Adobong Baboy at Manok (Braised pork and chicken in vinegar)
Serves 6-8
6 cloves garlic, crushed
1/2 cup vinegar (cane, palm or white)
1/4 cup soy sauce
1/2 tbsp black pepper, cracked
1.5kg pork belly, with skin on, cut into 2-inch cubes
1kg chicken, cut into small pieces
Enough water to cover meat
Annatto water—2 tbsp annatto, or sindhuri, seeds soaked in 1/2 cup water for 5 minutes and strained (optional)
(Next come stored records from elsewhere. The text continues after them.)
(** A second caller of [mama_start] gets MAMA_STATUS_OK
    while the first one is in [bridgeStart]; when that then fails, no thread runs
    the bridge, and the callers after it also get MAMA_STATUS_OK without starting it. *)
Theorem failed_start_is_forgotten b t t' t'' rval :
  mDefaultEventQueue b <> 0 -> rval <> MAMA_STATUS_OK -> t <> t' -> t <> t'' -> t' <> t'' ->
  exists s, steps (idle b) [Start t; Enter t; Start t'; Return t rval; Start t''] = Some s /\
    threads s !! t' = Some (Done MAMA_STATUS_OK) /\ threads s !! t'' = Some (Done MAMA_STATUS_OK) /\
    (forall x, threads s !! x <> Some InBridge) /\ events s = [Entered] /\ mRefCount (impl s) = 2.
Proof.
  intros Hq Hr H1 H2 H3. change (steps (idle b) _) with (steps (idle b) ([Start t; Enter t] ++ [Start t'; Return t rval; Start t''])).
  rewrite steps_app. unfold idle. rewrite step_first by (done || apply lookup_empty). cbn [mbind option_bind steps].
  rewrite step_more by (try done; by rewrite lookup_insert_ne, lookup_empty by done). cbn [mbind option_bind].
  rewrite step_failed by (try done; by rewrite lookup_insert_ne, lookup_insert_eq by done). cbn [mbind option_bind].
  rewrite step_more by (try done; by rewrite !lookup_insert_ne, lookup_empty by done). cbn [mbind option_bind].
  eexists. split; [reflexivity|]. cbn [impl threads events]. split_and!; [|by rewrite lookup_insert_eq| |done|done].
  - by rewrite !lookup_insert_ne, lookup_insert_eq by done.
  - intros x. destruct (decide (x = t'')) as [->|]; [by rewrite lookup_insert_eq|]. rewrite lookup_insert_ne by done.
    destruct (decide (x = t)) as [->|]; [by rewrite lookup_insert_eq|]. rewrite lookup_insert_ne by done.
    destruct (decide (x = t')) as [->|]; [by rewrite lookup_insert_eq|]. by rewrite !lookup_insert_ne, lookup_empty by done.
Qed.

Definition demo_bridge : mamaBridgeImpl := mkBridge ∅ 0 9 0 false false.

(** One that fails after it was stopped takes the count below zero; the next start is
    lost. *)
Example late_failure_swallows_start :
  (fun s => (mRefCount (impl s), events s)) <$> steps (idle demo_bridge) [Start 1; Enter 1; Stop MAMA_STATUS_OK; Return 1 MAMA_STATUS_PLATFORM]
    = Some (2 ^ 32 - 1, [Entered; Stopped]) /\
  (fun s => (mRefCount (impl s), threads s !! 2, events s)) <$>
    steps (idle demo_bridge) [Start 1; Enter 1; Stop MAMA_STATUS_OK; Return 1 MAMA_STATUS_PLATFORM; Start 2] = Some (0, Some (Done MAMA_STATUS_OK), [Entered; Stopped]).
Proof. split; vm_compute; reflexivity. Qed.

(** A stop that comes between the two parts of a start reaches the bridge first: then
    the bridge runs with the count 0, and no further stop reaches it. *)
Example stop_overtakes_start :
  (fun s => (mRefCount (impl s), threads s !! 1, events s)) <$>
    steps (idle demo_bridge) [Start 1; Stop MAMA_STATUS_OK; Enter 1; Stop MAMA_STATUS_OK] = Some (0, Some InBridge, [Stopped; Entered]).
Proof. vm_compute. reflexivity. Qed.

(** [mama_stopAll] gives the status of the last bridge only. *)
Lemma stop_all_last b rval l result : mDefaultEventQueue b <> 0 -> mRefCount b = 1 ->
  (mama_stopAll result (l ++ [(b, rval)])).1 = rval.
Proof.
  intros Hq Hn. revert result. induction l as [|[b' r'] l IH]; intros result; cbn [mama_stopAll app].
  - unfold mama_stop. by rewrite (proj2 (Z.eqb_neq _ _) Hq), Hn.
  - destruct (mama_stop (Some b') r') as [[st called] b'']. apply IH.
Qed.

Definition demo_labels : list label :=
  [Start 1; Start 2; Enter 1; Stop MAMA_STATUS_OK; Stop MAMA_STATUS_OK; Return 1 MAMA_STATUS_OK; Start 3].

Lemma bridge_runs_while_started_witness :
  exists s, steps (idle demo_bridge) demo_labels = Some s /\
    Z.of_nat (count_event Entered (events s)) + Z.of_nat (pending (threads s)) =
      Z.of_nat (count_event Stopped (events s)) + (if 0 <? mRefCount (impl s) then 1 else 0) /\ alternate false (events s) = true.
Proof.
  eexists. split; [reflexivity|].
  destruct (bridge_runs_while_started demo_bridge demo_labels _ ltac:(discriminate) ltac:(reflexivity) ltac:(reflexivity) eq_refl) as [C A].
  split; [exact C|]. apply A. vm_compute. reflexivity.
Defined.

Lemma failed_start_is_forgotten_witness :
  exists s, steps (idle demo_bridge) [Start 1; Enter 1; Start 2; Return 1 MAMA_STATUS_PLATFORM; Start 3] = Some s /\ events s = [Entered] /\ mRefCount (impl s) = 2.
Proof.
  destruct (failed_start_is_forgotten demo_bridge 1 2 3 MAMA_STATUS_PLATFORM) as (s & E & _ & _ & _ & Ev & R); [discriminate|discriminate|lia|lia|lia|].
  exists s. split; [exact E|]. split; [exact Ev|exact R].
Defined.

End MamaRun.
Combine garlic, vinegar, soy sauce and pepper in a sauce pot or wok. While the traditional recipe calls for palm vinegar, you can use balsamic vinegar, red wine vinegar or even red wine for interesting variations. Add pork, chicken and water. Simmer over medium heat till the chicken is cooked. Remove the chicken from the pot, keep it aside and continue to simmer the pork till tender.
The pork fat will start to melt and release oil. Remove about two-thirds of the fat and increase the heat. Fry the pork until golden brown.
Put the chicken back in the pot and add annatto water and stir. Only some versions of adobo use annatto, primarily a colouring agent with a nutmeg-like flavour, to get a characteristic orange colour.
Gently toss the cooked meats. Some may stick to the sides, so gently scrape the sides of the pot and mix them into the gravy (the secret to a good adobo). Serve warm with pickled vegetables.
The Philippine cuisine promotion is on at PanAsian, WelcomeHotel Sheraton New Delhi, till Sunday. An average meal for two costs Rs3,500 plus taxes.